Location
- 70 Memorial Parkway Randolph, Massachusetts United States
- Coordinates: 42°09′45″N 71°02′42″W﻿ / ﻿42.1624°N 71.0450°W

Information
- Type: Public Open enrollment
- Principal: John S Licorish
- Staff: 51.90 (FTE)
- Grades: 9–12
- Enrollment: 664 (2023–24)
- • Grade 9: 218
- • Grade 10: 201
- • Grade 11: 195
- • Grade 12: 150
- • Other: 1
- Student to teacher ratio: 11.60
- Colors: Royal Blue, Black & White
- Mascot: Blue Devil
- Website: www.randolph.k12.ma.us/schools/randolph-high-school/index

= Randolph High School (Massachusetts) =

Randolph High School is High School, located in Randolph, Massachusetts, United States, that teaches students in grades 9 through 12.

==Athletics==

Randolph High School is an independent member of the Massachusetts Interscholastic Athletic Association. The Blue Devils are a member of the South Shore League.
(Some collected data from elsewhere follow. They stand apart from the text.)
(* ===== verification/Ip.v ===== *)
(** IPv4: the state and the way out, [src/lwip-2.2.1/src/core/ipv4/ip4.c].

    IP keeps its variables beside the driver's: the link layer's functions run
    over [eth], whose driver part is here the pair of the driver behind the
    wire and of [ip_vars], so that IP calls ARP and ARP calls the driver in
    one state.

    Configuration: one address family, no forwarding, no options sent, no
    multicast options, no loopback, header checksums computed on the way out
    and checked on the way in.  A packet longer than the interface takes is
    given to [ip4_frag], an argument here, which [Frag.v] defines. *)
From S2P Require Import Prelude Memp Pbuf Chksum Ip4Addr Ethernet Etharp.

(** ** prot/ip4.h, prot/ip.h, ip4_addr.h, netif.h, opt.h *)

Definition IP_HLEN : Z := 20.
Definition IP_DF : Z := 0x4000.
Definition IP_MF : Z := 0x2000.
Definition IP_OFFMASK : Z := 0x1fff.

(** A field as loaded, in network byte order. *)
Definition lwip_ntohs (x : Z) : Z := lwip_htons x.
Definition PP_NTOHS (x : Z) : Z := PP_HTONS x.
Definition IPH_V (v_hl : Z) : Z := Z.shiftr v_hl 4.
Definition IPH_HL (v_hl : Z) : Z := Z.land v_hl 0x0f.
Definition IPH_HL_BYTES (v_hl : Z) : Z := u8 (IPH_HL v_hl * 4).
Definition IPH_OFFSET_BYTES (offset : Z) : Z := u16 (Z.land (lwip_ntohs offset) IP_OFFMASK * 8).

Definition IP_PROTO_ICMP : Z := 1.
Definition IP_PROTO_UDP : Z := 17.
Definition IP_PROTO_TCP : Z := 6.
Definition IP_DEFAULT_TTL : Z := 255.
Definition NETIF_FLAG_UP : Z := 0x01.
Definition netif_is_up (n : link_if) : bool := has (if_flags n) NETIF_FLAG_UP.
Definition netif_is_link_up (n : link_if) : bool := has (if_flags n) NETIF_FLAG_LINK_UP.
Definition ip4_addr_isloopback (addr : Z) : bool := Z.land addr (PP_HTONL 0xff000000) =? PP_HTONL (Z.shiftl 127 24).
Definition ip4_addr_isbroadcast (addr : Z) (n : link_if) : bool :=
  ip4_addr_isbroadcast_u32 addr (if_flags n) (if_ip_addr n) (if_netmask n).

(** ** The state *)

(** What lies below IP and above it: the driver of the interfaces, and the
    variables of the transport protocols. *)
Class Wire `{HeapOps} : Type := {
  wstate : Type;
  wire_output : nat -> loc -> M (mem * wstate) Z;
  tstate : Type
}.

(** [ip_data]. *)
Record ip_globals : Type := IpGlobals {
  current_netif : option nat;
  current_input_netif : option nat;
  current_ip4_header : option ptr;
  current_ip_header_tot_len : Z;
  current_iphdr_src : Z;
  current_iphdr_dest : Z
}.

(** [struct ip_reassdata] of ip4_frag.h, an element of its pool. *)
Record ip_reassdata : Type := ReassData {
  rd_next : option loc;
  rd_p : option loc;
  rd_iphdr : list Z;
  rd_datagram_len : Z;
  rd_flags : Z;
  rd_timer : Z
}.

(** The variables of ip4.c and ip4_frag.c, and of netif.c what they read.  The
    pointer [next_pbuf] that ip4_frag.c stores in the first bytes of a
    fragment's header has no bytes here: [next_pbufs] has it by the address of
    the header. *)
Record ip_vars `{Wire} : Type := IpVars {
  ip_id : Z;
  ip_data : ip_globals;
  netif_list : list nat;
  netif_default : option nat;
  netif_mtu : nat -> Z;
  reassdatagrams : option loc;
  reass_pool : gmap loc ip_reassdata;
  next_pbufs : gmap ptr (option loc);
  ip_reass_pbufcount : Z;
  above : tstate
}.

(** The link below ARP: the driver, with IP's variables carried along. *)
#[export] Instance ip_link `{Wire} : LinkOutput := {|
  lstate := wstate * ip_vars;
  linkoutput n p := zoom (fun x => (x.1, x.2.1)) (fun y x => (y.1, (y.2, x.2.2))) (wire_output n p)
|}.

Section Vars.
Context `{W : Wire}.

Definition set_ip_id (x : Z) (v : ip_vars) : ip_vars :=
  IpVars _ _ x (ip_data v) (netif_list v) (netif_default v) (netif_mtu v) (reassdatagrams v) (reass_pool v)
    (next_pbufs v) (ip_reass_pbufcount v) (above v).
Definition set_ip_data (x : ip_globals) (v : ip_vars) : ip_vars :=
  IpVars _ _ (ip_id v) x (netif_list v) (netif_default v) (netif_mtu v) (reassdatagrams v) (reass_pool v)
    (next_pbufs v) (ip_reass_pbufcount v) (above v).
Definition set_reassdatagrams (x : option loc) (v : ip_vars) : ip_vars :=
  IpVars _ _ (ip_id v) (ip_data v) (netif_list v) (netif_default v) (netif_mtu v) x (reass_pool v)
    (next_pbufs v) (ip_reass_pbufcount v) (above v).
Definition set_reass_pool (x : gmap loc ip_reassdata) (v : ip_vars) : ip_vars :=
  IpVars _ _ (ip_id v) (ip_data v) (netif_list v) (netif_default v) (netif_mtu v) (reassdatagrams v) x
    (next_pbufs v) (ip_reass_pbufcount v) (above v).
Definition set_next_pbufs (x : gmap ptr (option loc)) (v : ip_vars) : ip_vars :=
  IpVars _ _ (ip_id v) (ip_data v) (netif_list v) (netif_default v) (netif_mtu v) (reassdatagrams v) (reass_pool v)
    x (ip_reass_pbufcount v) (above v).
Definition set_pbufcount (x : Z) (v : ip_vars) : ip_vars :=
  IpVars _ _ (ip_id v) (ip_data v) (netif_list v) (netif_default v) (netif_mtu v) (reassdatagrams v) (reass_pool v)
    (next_pbufs v) x (above v).
Definition set_above (x : tstate) (v : ip_vars) : ip_vars :=
  IpVars _ _ (ip_id v) (ip_data v) (netif_list v) (netif_default v) (netif_mtu v) (reassdatagrams v) (reass_pool v)
    (next_pbufs v) (ip_reass_pbufcount v) x.

Definition ipv (s : eth) : ip_vars := (elink s).2.
Definition set_ipv (v : ip_vars) (s : eth) : eth := set_elink ((elink s).1, v) s.
Definition ip_var {A} (f : ip_vars -> A) : M eth A := gets (fun s => f (ipv s)).
Definition mod_ipv (f : ip_vars -> ip_vars) : M eth unit := modify (fun s => set_ipv (f (ipv s)) s).

(** [ip4_current_src_addr], [ip4_current_dest_addr]. *)
Definition ip4_current_src_addr : M eth Z := ip_var (fun v => current_iphdr_src (ip_data v)).
Definition ip4_current_dest_addr : M eth Z := ip_var (fun v => current_iphdr_dest (ip_data v)).

(** Fields of a header in memory. *)
Definition load8 (x : option ptr) (off : Z) : M eth Z := l ← read_field x off 1; mret (nth 0 l 0).
Definition load16_at (x : option ptr) (off : Z) : M eth Z := l ← read_field x off 2; mret (load_word16 l).
Definition load32_at (x : option ptr) (off : Z) : M eth Z := l ← read_field x off 4; mret (load_word32 l).
Definition store_field (x : option ptr) (off : Z) (bs : list Z) : M eth unit := on_pbuf (write_at x off bs).

(** ** Routing *)

(** The interface reaches [dest] directly. *)
Definition route_match (dest : Z) (n : link_if) : bool :=
  netif_is_up n && netif_is_link_up n && negb (ip4_addr_isany_val (if_ip_addr n)) &&
  (ip4_addr_net_eq dest (if_ip_addr n) (if_netmask n) ||
   (Z.land (if_flags n) NETIF_FLAG_BROADCAST =? 0) && ip4_addr_eq dest (if_gw n)).

(** [NETIF_FOREACH(netif)]. *)
Fixpoint route_foreach (ifs : nat -> link_if) (dest : Z) (l : list nat) : option nat :=
  match l with
  | [] => None
  | n :: l => if route_match dest (ifs n) then Some n else route_foreach ifs dest l
  end.

Definition ip4_route (dest : Z) : M eth (option nat) :=
  ifs ← gets netifs;
  l ← ip_var netif_list;
  match route_foreach ifs dest l with
  | Some n => mret (Some n)
  | None =>
    d ← ip_var netif_default;
    match d with
    | None => mret None
    | Some d =>
      if negb (netif_is_up (ifs d)) || negb (netif_is_link_up (ifs d)) || ip4_addr_isany_val (if_ip_addr (ifs d))
         || ip4_addr_isloopback dest then mret None
      else mret (Some d)
    end
  end.
End Vars.

(** ** Output *)

Section Output.
Context `{W : Wire} `{CF : !CustomFree} `{BU : !Build}.
Context (ip4_frag : loc -> nat -> Z -> M eth Z).

(** The header in front of the payload; [src] is NULL or points to an address. *)
Definition ip4_write_header (p : loc) (src : option Z) (dest ttl tos proto : Z) : M eth unit :=
  b ← on_pbuf (getp p);
  let iphdr := payload b in
  store_field iphdr 8 [u8 ttl];;
  store_field iphdr 9 [u8 proto];;
  let chk_sum := u32 (0 + PP_NTOHS (Z.lor proto (Z.shiftl ttl 8))) in
  store_field iphdr 16 (bytes32 dest);;
  let chk_sum := u32 (chk_sum + Z.land dest 0xFFFF) in
  let chk_sum := u32 (chk_sum + Z.shiftr dest 16) in
  let v_hl := u8 (Z.lor (Z.shiftl 4 4) (IP_HLEN / 4)) in
  store_field iphdr 0 [v_hl];;
  store_field iphdr 1 [tos];;
  let chk_sum := u32 (chk_sum + PP_NTOHS (Z.lor tos (Z.shiftl v_hl 8))) in
  let len_ := lwip_htons (tot_len b) in
  store_field iphdr 2 (bytes16 len_);;
  let chk_sum := u32 (chk_sum + len_) in
  store_field iphdr 6 (bytes16 0);;
  id ← ip_var ip_id;
  let id_ := lwip_htons id in
  store_field iphdr 4 (bytes16 id_);;
  let chk_sum := u32 (chk_sum + id_) in
  mod_ipv (fun v => set_ip_id (u16 (ip_id v + 1)) v);;
  let src_ := default IPADDR_ANY src in
  store_field iphdr 12 (bytes32 src_);;
  let chk_sum := u32 (chk_sum + Z.land src_ 0xFFFF) in
  let chk_sum := u32 (chk_sum + Z.shiftr src_ 16) in
  let chk_sum := u32 (Z.shiftr chk_sum 16 + Z.land chk_sum 0xFFFF) in
  let chk_sum := u32 (Z.shiftr chk_sum 16 + chk_sum) in
  let chk_sum := u32 (Z.lnot chk_sum) in
  store_field iphdr 10 (bytes16 (u16 chk_sum)).

(** [netif->output] of an Ethernet interface. *)
Definition netif_output (netif : nat) (p : loc) (dest : Z) : M eth Z := etharp_output netif p dest.

(** [dest] is [None] for [LWIP_IP_HDRINCL]. *)
Definition ip4_output_if_src (p : loc) (src dest : option Z) (ttl tos proto : Z) (netif : nat) : M eth Z :=
  let send dest :=
    b ← on_pbuf (getp p);
    mtu ← ip_var (fun v => netif_mtu v netif);
    if negb (mtu =? 0) && (mtu <? tot_len b) then ip4_frag p netif dest
    else netif_output netif p dest in
  match dest with
  | Some dest =>
    r ← on_pbuf (pbuf_add_header (Some p) IP_HLEN);
    if negb (r =? 0) then mret ERR_BUF
    else ip4_write_header p src dest ttl tos proto;; send dest
  | None =>
    b ← on_pbuf (getp p);
    if len b <? IP_HLEN then mret ERR_BUF
    else dest ← load32_at (payload b) 16; send dest
  end.

Definition ip4_output_if (p : loc) (src dest : option Z) (ttl tos proto : Z) (netif : nat) : M eth Z :=
  n ← the_netif netif;
  let src_used :=
    match dest, src with
    | Some _, None => Some (if_ip_addr n)
    | Some _, Some a => if ip4_addr_isany_val a then Some (if_ip_addr n) else src
    | None, _ => src
    end in
  ip4_output_if_src p src_used dest ttl tos proto netif.

(** [ip4_route_src] is [ip4_route] of the destination in this configuration;
    with [LWIP_IP_HDRINCL] the code would read an address behind NULL. *)
Definition ip4_output (p : loc) (src dest : option Z) (ttl tos proto : Z) : M eth Z :=
  d ← deref NullDeref dest;
  n ← ip4_route d;
  match n with
  | None => mret ERR_RTE
  | Some n => ip4_output_if p src dest ttl tos proto n
  end.
End Output.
In 2021, the football team made a Cinderella run in the playoffs and won their first state championship in school history, defeating league rival Hull in the state finals by a score of 20-14. In 2024, the football team made it to the state championship game, but were defeated by West Boylston, 22-16. In 2025, the football team won their first league championship and once again advanced to the state championship game, where they avenged and defeated 3-time defending state champion, West Boylston, by a score of 21-0. The win also capped the first undefeated season in school history in football.

The Boys basketball team won their first ever state championship in 2022.

In the fall, the school offers: Boys and Girls Cross Country, Boys and Girls Soccer, Girls Volleyball, and Football. In the winter the athletics options are: Boys and Girls Swimming, Boys and Girls Track and Field, Wrestling, and Boys and Girls Basketball. The school offers for the spring: Boys and Girls Tennis, Boys and Girls Track and Field, Boys Volleyball, Boys Baseball, and Girls Softball.

==Extracirriculars==
Randolph High School hosts various extracurricular activities including a marching band, named the RHS Marching Blue Devils. In 2014, they began competing in competitions of the New England Scholastic Band Association (NESBA), after a 21-year break. The RHS Marching Blue Devils took home the gold medal in the NESBA Championships every year from 2014 through 2017.

Randolph High School is also home to performing arts clubs such as African Stepping club, Drama club, performing various shows such as The Addams Family in 2022, Beauty and the Beast in 2023, and High School Musical on Stage! in 2024.

Randolph High School hosts Asian culture club, a club designed to bring exposure to Asian culture to a diverse audience through means such as performing arts and special events.